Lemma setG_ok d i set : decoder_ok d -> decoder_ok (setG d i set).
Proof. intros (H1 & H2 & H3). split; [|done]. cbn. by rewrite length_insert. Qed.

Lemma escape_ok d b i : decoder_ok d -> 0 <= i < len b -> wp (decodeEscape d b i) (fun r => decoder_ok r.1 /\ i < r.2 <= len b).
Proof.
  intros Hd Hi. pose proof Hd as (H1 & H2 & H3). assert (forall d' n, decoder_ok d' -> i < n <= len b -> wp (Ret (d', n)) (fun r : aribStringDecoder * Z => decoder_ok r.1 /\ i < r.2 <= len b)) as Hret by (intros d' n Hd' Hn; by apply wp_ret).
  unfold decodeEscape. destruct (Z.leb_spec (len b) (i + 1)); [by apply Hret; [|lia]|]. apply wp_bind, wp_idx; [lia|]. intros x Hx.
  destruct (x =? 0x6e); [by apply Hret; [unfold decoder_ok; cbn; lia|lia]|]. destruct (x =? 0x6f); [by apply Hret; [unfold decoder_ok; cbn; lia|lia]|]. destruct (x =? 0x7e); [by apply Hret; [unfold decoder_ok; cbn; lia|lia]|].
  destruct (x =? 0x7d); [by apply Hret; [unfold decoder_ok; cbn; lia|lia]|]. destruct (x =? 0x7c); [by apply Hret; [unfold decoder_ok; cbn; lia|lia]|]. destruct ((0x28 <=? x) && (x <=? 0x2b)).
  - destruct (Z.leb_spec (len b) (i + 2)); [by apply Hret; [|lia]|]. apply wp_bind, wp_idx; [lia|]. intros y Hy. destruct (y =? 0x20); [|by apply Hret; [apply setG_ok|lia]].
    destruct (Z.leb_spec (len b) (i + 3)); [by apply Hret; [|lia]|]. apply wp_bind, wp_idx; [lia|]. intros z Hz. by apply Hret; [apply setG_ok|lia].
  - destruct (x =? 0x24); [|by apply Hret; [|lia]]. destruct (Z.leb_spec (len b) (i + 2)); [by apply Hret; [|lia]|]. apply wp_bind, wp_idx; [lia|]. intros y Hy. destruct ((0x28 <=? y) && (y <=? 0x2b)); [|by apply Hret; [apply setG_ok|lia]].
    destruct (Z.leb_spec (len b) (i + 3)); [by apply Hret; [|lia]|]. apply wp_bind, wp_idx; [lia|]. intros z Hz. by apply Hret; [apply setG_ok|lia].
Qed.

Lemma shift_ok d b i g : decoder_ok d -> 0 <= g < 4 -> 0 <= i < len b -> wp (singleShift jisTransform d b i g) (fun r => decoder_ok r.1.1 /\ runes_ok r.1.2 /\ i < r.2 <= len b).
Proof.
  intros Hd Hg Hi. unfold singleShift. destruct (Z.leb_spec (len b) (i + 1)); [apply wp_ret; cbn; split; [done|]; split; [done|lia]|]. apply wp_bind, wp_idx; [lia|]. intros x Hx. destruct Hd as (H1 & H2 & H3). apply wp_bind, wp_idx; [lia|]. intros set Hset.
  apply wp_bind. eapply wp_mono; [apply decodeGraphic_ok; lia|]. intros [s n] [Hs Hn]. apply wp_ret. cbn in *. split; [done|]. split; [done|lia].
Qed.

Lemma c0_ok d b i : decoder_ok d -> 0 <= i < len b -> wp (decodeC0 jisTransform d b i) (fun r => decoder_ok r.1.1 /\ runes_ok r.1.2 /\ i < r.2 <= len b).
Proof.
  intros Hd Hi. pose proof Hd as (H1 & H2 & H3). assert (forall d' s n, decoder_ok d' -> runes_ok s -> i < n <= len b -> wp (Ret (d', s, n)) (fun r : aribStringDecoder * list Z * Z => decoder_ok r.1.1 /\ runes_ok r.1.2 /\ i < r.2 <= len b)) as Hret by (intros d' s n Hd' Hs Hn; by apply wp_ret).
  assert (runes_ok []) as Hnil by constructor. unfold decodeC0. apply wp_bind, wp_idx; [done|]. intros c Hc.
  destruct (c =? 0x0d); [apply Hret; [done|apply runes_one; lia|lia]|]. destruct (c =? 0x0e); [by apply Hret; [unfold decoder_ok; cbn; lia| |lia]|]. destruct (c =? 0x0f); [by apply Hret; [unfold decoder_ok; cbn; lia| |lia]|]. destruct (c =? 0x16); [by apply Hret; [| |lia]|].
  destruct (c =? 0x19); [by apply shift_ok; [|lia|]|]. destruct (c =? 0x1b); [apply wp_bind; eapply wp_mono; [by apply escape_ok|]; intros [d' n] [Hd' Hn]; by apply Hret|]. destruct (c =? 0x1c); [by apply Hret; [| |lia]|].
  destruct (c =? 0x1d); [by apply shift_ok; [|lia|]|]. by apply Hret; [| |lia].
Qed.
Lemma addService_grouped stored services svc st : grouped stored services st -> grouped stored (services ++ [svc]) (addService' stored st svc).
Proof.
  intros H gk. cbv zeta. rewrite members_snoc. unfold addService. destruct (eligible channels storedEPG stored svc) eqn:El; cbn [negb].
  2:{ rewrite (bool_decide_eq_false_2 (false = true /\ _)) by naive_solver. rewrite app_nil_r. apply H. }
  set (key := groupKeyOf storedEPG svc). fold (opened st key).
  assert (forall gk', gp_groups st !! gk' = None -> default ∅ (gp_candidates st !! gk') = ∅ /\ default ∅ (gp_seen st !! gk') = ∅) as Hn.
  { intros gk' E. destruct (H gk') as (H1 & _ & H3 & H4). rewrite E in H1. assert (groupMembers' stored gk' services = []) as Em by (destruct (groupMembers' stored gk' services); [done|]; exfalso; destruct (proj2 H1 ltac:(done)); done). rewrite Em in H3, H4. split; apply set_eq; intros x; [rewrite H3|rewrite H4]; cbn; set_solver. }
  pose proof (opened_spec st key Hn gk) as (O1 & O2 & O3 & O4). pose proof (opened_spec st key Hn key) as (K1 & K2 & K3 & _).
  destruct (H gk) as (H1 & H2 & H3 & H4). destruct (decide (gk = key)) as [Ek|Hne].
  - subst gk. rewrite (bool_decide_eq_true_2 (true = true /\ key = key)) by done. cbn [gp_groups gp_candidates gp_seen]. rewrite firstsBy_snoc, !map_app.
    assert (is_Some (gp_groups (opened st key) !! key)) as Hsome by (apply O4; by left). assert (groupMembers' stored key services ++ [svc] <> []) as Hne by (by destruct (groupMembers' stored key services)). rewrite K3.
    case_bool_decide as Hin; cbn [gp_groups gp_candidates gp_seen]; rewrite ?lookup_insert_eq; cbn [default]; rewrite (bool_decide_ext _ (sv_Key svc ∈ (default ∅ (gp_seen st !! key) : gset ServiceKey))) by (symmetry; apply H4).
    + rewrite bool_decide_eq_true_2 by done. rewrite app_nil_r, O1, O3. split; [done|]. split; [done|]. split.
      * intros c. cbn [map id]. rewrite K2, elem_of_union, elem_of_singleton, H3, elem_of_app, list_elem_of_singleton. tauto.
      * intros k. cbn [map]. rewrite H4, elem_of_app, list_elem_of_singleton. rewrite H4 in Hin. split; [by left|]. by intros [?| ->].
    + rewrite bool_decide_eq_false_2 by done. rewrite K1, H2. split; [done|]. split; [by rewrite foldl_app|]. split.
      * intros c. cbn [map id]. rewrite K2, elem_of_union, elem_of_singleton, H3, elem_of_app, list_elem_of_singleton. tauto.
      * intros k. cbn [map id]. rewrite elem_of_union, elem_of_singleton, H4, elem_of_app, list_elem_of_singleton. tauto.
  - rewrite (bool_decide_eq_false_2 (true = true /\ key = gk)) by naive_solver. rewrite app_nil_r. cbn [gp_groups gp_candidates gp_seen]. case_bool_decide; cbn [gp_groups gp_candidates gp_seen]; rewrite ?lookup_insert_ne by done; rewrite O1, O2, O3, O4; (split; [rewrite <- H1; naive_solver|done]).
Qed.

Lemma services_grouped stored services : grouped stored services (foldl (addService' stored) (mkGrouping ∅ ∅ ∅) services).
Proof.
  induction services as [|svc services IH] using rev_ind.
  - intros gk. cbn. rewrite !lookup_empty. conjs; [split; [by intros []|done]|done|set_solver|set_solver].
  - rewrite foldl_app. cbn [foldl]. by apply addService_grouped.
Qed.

....

** Work required **
Each line of the entries holding the string "jisTransform" should be found and copied.

** Answer box **
Lemma shift_ok d b i g : decoder_ok d -> 0 <= g < 4 -> 0 <= i < len b -> wp (singleShift jisTransform d b i g) (fun r => decoder_ok r.1.1 /\ runes_ok r.1.2 /\ i < r.2 <= len b).
Lemma c0_ok d b i : decoder_ok d -> 0 <= i < len b -> wp (decodeC0 jisTransform d b i) (fun r => decoder_ok r.1.1 /\ runes_ok r.1.2 /\ i < r.2 <= len b).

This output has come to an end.